[squid-dev] [PATCH] Reuse reserved Negotiate and NTLM helpers after an idle timeout.

Christos Tsantilas christos at chtsanti.net
Tue Aug 8 15:18:16 UTC 2017

Στις 05/08/2017 09:52 πμ, ο Amos Jeffries έγραψε:
> On 01/08/17 04:40, Alex Rousskov wrote:
>> On 07/31/2017 09:24 AM, Amos Jeffries wrote:
>>>>> To do so otherwise would randomly
>>>>> allow replay attacks to succeed
>> Please give a specific example where the proposed changes would allow a
>> new kind of replay attacks to succeed, given a correctly functioning
>> Squid and a correctly functioning helper. I cannot think of any
>> realistic examples, but this is not my area of expertise.
> In NTLM the TT (type-2) tokens are generated by a particular helper and 
> only that helper can authenticate the corresponding KK (type-3) token.
> Annoyingly NTLM does not authenticate the client, nor the HTTP message 
> it is attached to - it is specifically (and only) authenticating that 
> the TCP connection is being used by the specific end-client able to 
> generate the KK token proof-of-identity.
> With the current code reserved helpers are tied to a particular TCP 
> connection through Auth::UserRequest. As such an attacker would have to 
> inject replay attempts into the same TCP connection the client was 
> using. Which is protected by the TCP SEQNO mechanism - not impossible to 
> subvert, but a high difficulty level.
>   Any attempt to send the KK on another TCP connection would reach a 
> different helper and be rejected as a 'secret' value embedded in the TT 
> was reserved by the originating helper >
> With the proposed changes all an attacker needs to do is peek at the KK 
> token from the client then race it to be the first one to deliver any 
> token to the originating helper (which can succeed at or after reuse 
> timeout) - using as many other TCP connections as it likes. Which is a 
> MUCH easier thing to do than SEQNO subverting. >
> As far as the TT generating helper is concerned there is no difference 
> between an attackers KK token after timeout, or Squid just waiting some 
> period timeout+N until the real clients KK token arrived.
> And as I mentioned earlier there are other things the attacker can do to 
> slow traffic down and bias the race towards itself. Those things do not 
> have any effect on the client TCP connection use of SEQNO - so are 
> relatively benign with the current code.
> Note that under the attack conditions the TT generating helper *does 
> not* receive a fresh YR query which it might use to reset its 

If I am not wrong this is prevented by ntlm/UserRequest.cc code.

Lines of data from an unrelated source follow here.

Definition build (ok : bool) (req : cdb_request) : res (option scsi_task) :=
  match req with
  | Req_testunitready => mret (scsi_cdb_testunitready ok)
  | Req_sanitize a0 a1 a2 a3 => mret (scsi_cdb_sanitize ok a0 a1 a2 a3)
  | Req_reportluns a0 a1 => mret (scsi_reportluns_cdb ok a0 a1)
  | Req_readcapacity10 a0 a1 => mret (scsi_cdb_readcapacity10 ok a0 a1)
  | Req_readdefectdata10 a0 a1 a2 a3 => mret (scsi_cdb_readdefectdata10 ok a0 a1 a2 a3)
  | Req_readdefectdata12 a0 a1 a2 a3 a4 => mret (scsi_cdb_readdefectdata12 ok a0 a1 a2 a3 a4)
  | Req_readtoc a0 a1 a2 a3 => mret (scsi_cdb_readtoc ok a0 a1 a2 a3)
  | Req_reserve6 => mret (scsi_cdb_reserve6 ok)
  | Req_release6 => mret (scsi_cdb_release6 ok)
  | Req_report_target_port_groups a0 => mret (scsi_cdb_report_target_port_groups ok a0)
  | Req_report_supported_opcodes a0 a1 a2 a3 a4 => mret (scsi_cdb_report_supported_opcodes ok a0 a1 a2 a3 a4)
  | Req_inquiry a0 a1 a2 => mret (scsi_cdb_inquiry ok a0 a1 a2)
  | Req_unmap a0 a1 a2 => mret (scsi_cdb_unmap ok a0 a1 a2)
  | Req_persistent_reserve_in a0 a1 => mret (scsi_cdb_persistent_reserve_in ok a0 a1)
  | Req_writesame10 a0 a1 a2 a3 a4 a5 a6 => mret (scsi_cdb_writesame10 ok a0 a1 a2 a3 a4 a5 a6)
  | Req_writesame16 a0 a1 a2 a3 a4 a5 a6 => mret (scsi_cdb_writesame16 ok a0 a1 a2 a3 a4 a5 a6)
  | Req_modesense6 a0 a1 a2 a3 a4 => mret (scsi_cdb_modesense6 ok a0 a1 a2 a3 a4)
  | Req_modesense10 a0 a1 a2 a3 a4 a5 => mret (scsi_cdb_modesense10 ok a0 a1 a2 a3 a4 a5)
  | Req_modeselect6 a0 a1 a2 => mret (scsi_cdb_modeselect6 ok a0 a1 a2)
  | Req_modeselect10 a0 a1 a2 => mret (scsi_cdb_modeselect10 ok a0 a1 a2)
  | Req_startstopunit a0 a1 a2 a3 a4 a5 => mret (scsi_cdb_startstopunit ok a0 a1 a2 a3 a4 a5)
  | Req_preventallow a0 => mret (scsi_cdb_preventallow ok a0)
  | Req_synchronizecache10 a0 a1 a2 a3 => mret (scsi_cdb_synchronizecache10 ok a0 a1 a2 a3)
  | Req_synchronizecache16 a0 a1 a2 a3 => mret (scsi_cdb_synchronizecache16 ok a0 a1 a2 a3)
  | Req_prefetch10 a0 a1 a2 a3 => mret (scsi_cdb_prefetch10 ok a0 a1 a2 a3)
  | Req_prefetch16 a0 a1 a2 a3 => mret (scsi_cdb_prefetch16 ok a0 a1 a2 a3)
  | Req_serviceactionin16 a0 a1 => mret (scsi_cdb_serviceactionin16 ok a0 a1)
  | Req_readcapacity16 => mret (scsi_cdb_readcapacity16 ok)
  | Req_get_lba_status a0 a1 => mret (scsi_cdb_get_lba_status ok a0 a1)
  | Req_extended_copy a0 => mret (scsi_cdb_extended_copy ok a0)
  | Req_receive_copy_results a0 a1 a2 => mret (scsi_cdb_receive_copy_results ok a0 a1 a2)
  | Req_read6 a0 a1 a2 => scsi_cdb_read6 ok a0 a1 a2
  | Req_read10 a0 a1 a2 a3 a4 a5 a6 a7 => scsi_cdb_read10 ok a0 a1 a2 a3 a4 a5 a6 a7
  | Req_read12 a0 a1 a2 a3 a4 a5 a6 a7 => scsi_cdb_read12 ok a0 a1 a2 a3 a4 a5 a6 a7
  | Req_read16 a0 a1 a2 a3 a4 a5 a6 a7 => scsi_cdb_read16 ok a0 a1 a2 a3 a4 a5 a6 a7
  | Req_write10 a0 a1 a2 a3 a4 a5 a6 a7 => scsi_cdb_write10 ok a0 a1 a2 a3 a4 a5 a6 a7
  | Req_write12 a0 a1 a2 a3 a4 a5 a6 a7 => scsi_cdb_write12 ok a0 a1 a2 a3 a4 a5 a6 a7
  | Req_write16 a0 a1 a2 a3 a4 a5 a6 a7 => scsi_cdb_write16 ok a0 a1 a2 a3 a4 a5 a6 a7
  | Req_writeatomic16 a0 a1 a2 a3 a4 a5 a6 => scsi_cdb_writeatomic16 ok a0 a1 a2 a3 a4 a5 a6
  | Req_orwrite a0 a1 a2 a3 a4 a5 a6 a7 => scsi_cdb_orwrite ok a0 a1 a2 a3 a4 a5 a6 a7
  | Req_compareandwrite a0 a1 a2 a3 a4 a5 a6 a7 => scsi_cdb_compareandwrite ok a0 a1 a2 a3 a4 a5 a6 a7
  | Req_verify10 a0 a1 a2 a3 a4 a5 => scsi_cdb_verify10 ok a0 a1 a2 a3 a4 a5
  | Req_verify12 a0 a1 a2 a3 a4 a5 => scsi_cdb_verify12 ok a0 a1 a2 a3 a4 a5
  | Req_verify16 a0 a1 a2 a3 a4 a5 => scsi_cdb_verify16 ok a0 a1 a2 a3 a4 a5
  | Req_writeverify10 a0 a1 a2 a3 a4 a5 a6 => scsi_cdb_writeverify10 ok a0 a1 a2 a3 a4 a5 a6
  | Req_writeverify12 a0 a1 a2 a3 a4 a5 a6 => scsi_cdb_writeverify12 ok a0 a1 a2 a3 a4 a5 a6
  | Req_writeverify16 a0 a1 a2 a3 a4 a5 a6 => scsi_cdb_writeverify16 ok a0 a1 a2 a3 a4 a5 a6
  | Req_persistent_reserve_out ok2 ok3 buf_at sa scope type param =>
      mret (fst <$> scsi_cdb_persistent_reserve_out ok ok2 ok3 buf_at sa scope type param)
  end.

(** ** Well-formed tasks *)

(** The length the group code (the top three bits of the opcode) prescribes. *)
Definition group_size (opcode : Z) : Z :=
  let group := opcode >> 5 in
  if group =? 0 then 6
  else if (group =? 1) || (group =? 2) then 10
  else if group =? 4 then 16
  else if group =? 5 then 12
  else 0.

Record cdb_wf (task : scsi_task) : Prop := {
  wf_length : length (cdb task) = SCSI_CDB_MAX_SIZE;
  wf_bytes : bytes_ok (cdb task);
  wf_size : cdb_size task = group_size (byte_at (cdb task) 0);
  wf_tail : forall i, cdb_size task <= Z.of_nat i -> byte_at (cdb task) i = 0;
  wf_dir : xfer_dir task = SCSI_XFER_NONE \/ xfer_dir task = SCSI_XFER_READ \/
           xfer_dir task = SCSI_XFER_WRITE;
  wf_none : xfer_dir task = SCSI_XFER_NONE -> expxferlen task = 0
}.

(** What the stores keep while a CDB of opcode [op] and [n] bytes is built. *)
Definition building (op : Z) (n : nat) (task : scsi_task) : Prop :=
  length (cdb task) = SCSI_CDB_MAX_SIZE /\ bytes_ok (cdb task) /\
  byte_at (cdb task) 0 = op /\ (forall i, (n <= i)%nat -> byte_at (cdb task) i = 0) /\
  xfer_dir task = SCSI_XFER_NONE /\ expxferlen task = 0.

Lemma building_start op n task : (0 < n)%nat -> byte_ok op ->
  cdb task = zeros SCSI_CDB_MAX_SIZE -> xfer_dir task = SCSI_XFER_NONE ->
  expxferlen task = 0 -> building op n (cdb_set 0 op task).
Proof.
  intros Hn Hop Hc Hd He. unfold building, cdb_set. cbn. rewrite Hc.
  split; [done|]. split; [auto with iscsi|]. split; [|split; [|done]].
  - rewrite byte_at_insert_eq by (rewrite length_zeros; unfold SCSI_CDB_MAX_SIZE; lia).
    by apply u8_small.
  - intros i Hi. rewrite byte_at_insert_ne by lia. apply byte_at_zeros.
Qed.

Lemma building_store op n f task :
  (forall c, length c = SCSI_CDB_MAX_SIZE -> bytes_ok c ->
     length (f c) = SCSI_CDB_MAX_SIZE /\ bytes_ok (f c) /\
     byte_at (f c) 0 = byte_at c 0 /\
     forall i, (n <= i)%nat -> byte_at (f c) i = byte_at c i) ->
  building op n task -> building op n (task <| cdb ::= f |>).
Proof.
  intros Hf (Hl & Hb & H0 & Ht & Hd & He). destruct (Hf _ Hl Hb) as (Hl' & Hb' & H0' & Ht').
  repeat split; cbn; try done; [by rewrite H0'|]. intros i Hi. rewrite Ht' by done. auto.
Qed.

Lemma building_set op n i v task : (0 < i < n)%nat ->
  building op n task -> building op n (cdb_set i v task).
Proof.
  intros Hi. apply building_store. intros c Hl Hb. repeat split;
    [by rewrite length_insert|auto with iscsi|by rewrite byte_at_insert_ne by lia|].
  intros j Hj. by rewrite byte_at_insert_ne by lia.
Qed.

Lemma building_or op n i v task : (0 < i < n)%nat ->
  building op n task -> building op n (cdb_or i v task).
Proof.
  intros Hi. apply building_store. intros c Hl Hb. repeat split;
    [by rewrite length_insert|auto with iscsi|by rewrite byte_at_insert_ne by lia|].
  intros j Hj. by rewrite byte_at_insert_ne by lia.
Qed.

Lemma building_set16 op n i v task : (0 < i /\ i + 2 <= n)%nat ->
  building op n task -> building op n (cdb_set16 i v task).
Proof.
  intros Hi. apply building_store. intros c Hl Hb. repeat split;
    [by rewrite length_scsi_set_uint16|auto with iscsi|by rewrite byte_at_set16_ne by lia|].
  intros j Hj. by rewrite byte_at_set16_ne by lia.
Qed.

Lemma building_set32 op n i v task : (0 < i /\ i + 4 <= n)%nat ->
  building op n task -> building op n (cdb_set32 i v task).
Proof.
  intros Hi. apply building_store. intros c Hl Hb. repeat split;
    [by rewrite length_scsi_set_uint32|auto with iscsi|by rewrite byte_at_set32_ne by lia|].
  intros j Hj. by rewrite byte_at_set32_ne by lia.
Qed.

Lemma building_cif op n b f task :
  (building op n task -> building op n (f task)) ->
  building op n task -> building op n (cif b f task).
Proof. unfold cif. destruct (truth b); auto. Qed.

Lemma building_if op n (b : bool) t1 t2 :
  building op n t1 -> building op n t2 -> building op n (if b then t1 else t2).
Proof. by destruct b. Qed.

Lemma building_wf op n task task' : building op n task ->
  Z.of_nat n = group_size op -> cdb task' = cdb task -> cdb_size task' = Z.of_nat n ->
  (xfer_dir task' = SCSI_XFER_NONE \/ xfer_dir task' = SCSI_XFER_READ \/
   xfer_dir task' = SCSI_XFER_WRITE) ->
  (xfer_dir task' = SCSI_XFER_NONE -> expxferlen task' = 0) -> cdb_wf task'.
Proof.
  intros (Hl & Hb & H0 & Ht & _) Hg Hc Hs Hd Hn. split; rewrite ?Hc; try done.
  - by rewrite Hs, H0.
  - rewrite Hs. intros i Hi. apply Ht. lia.
Qed.

Lemma finish_dir_wf op n len dir len' task : building op n task ->
  Z.of_nat n = group_size op ->
  dir = SCSI_XFER_READ \/ dir = SCSI_XFER_WRITE -> (len = 0 -> i32 len' = 0) ->
  cdb_wf (finish (Z.of_nat n) (dir_if len dir) len' task).
Proof.
  intros Hb Hg Hdir Hl. eapply building_wf; [done..| |]; cbn; unfold dir_if, truth.
  - destruct (negb _); [|by left]. destruct Hdir; auto.
  - destruct (Z.eqb_spec len 0); cbn; [auto|]. intros E. exfalso.
    destruct Hdir; subst dir; discriminate E.
Qed.

Lemma finish_wf op n dir len task : building op n task -> Z.of_nat n = group_size op ->
  (dir = SCSI_XFER_NONE /\ len = 0) \/ dir = SCSI_XFER_READ \/ dir = SCSI_XFER_WRITE ->
  cdb_wf (finish (Z.of_nat n) dir len task).
Proof.
  intros Hb Hg Hdir. eapply building_wf; [done..| |]; cbn.
  - destruct Hdir as [[-> _]|[->| ->]]; auto.
  - destruct Hdir as [[_ ->]|[->| ->]]; [done|discriminate..].
Qed.

Lemma finish_verify_wf op n xferlen bytchk task : building op n task ->
  Z.of_nat n = group_size op -> cdb_wf (finish_verify (Z.of_nat n) xferlen bytchk task).
Proof.
  intros Hb Hg. unfold finish_verify. destruct (_ && _); eapply finish_wf; eauto.
Qed.

Create HintDb builders discriminated.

The ntlm/* code for each new connection:
    1) expects a type1 message in Authorization header (and send a YR 
request to helper)
    2) sends back to the client a type2 message in WWW-Authenticate header
    3) expects a type3 message in Authorization header (and send a KK 
request to helper)

If squid did not receive with that order the authentication info from 
the client will just reject/deny the connection.

The ntlm helpers designed to be idiots. They expect a YR and then a KK. 
Every new YR resets their state.
They are not responsible to check for more and must not do it.

Squid code is responsible for this, and I believe this patch does not 
break anything in this area: Any expired reservation results to close 
client connection.
A any new connection still have to repeat the 3  NTLM authentication 
steps to authenticate.

Am I missing something?

> reservation state. The victim client generates the YR, then after 
> timeout the attacker supplies the KK. The TT goes out on one TCP 
> connection, and the KK returns via a different one.
> PS. also note that this is only an issue for NTLM. However the existence 
> of Negotiate/NTLM flavour of Negotiate makes that interface hit the same 
> problem at times. This whole reservation thing is irrelevant with Kerberos.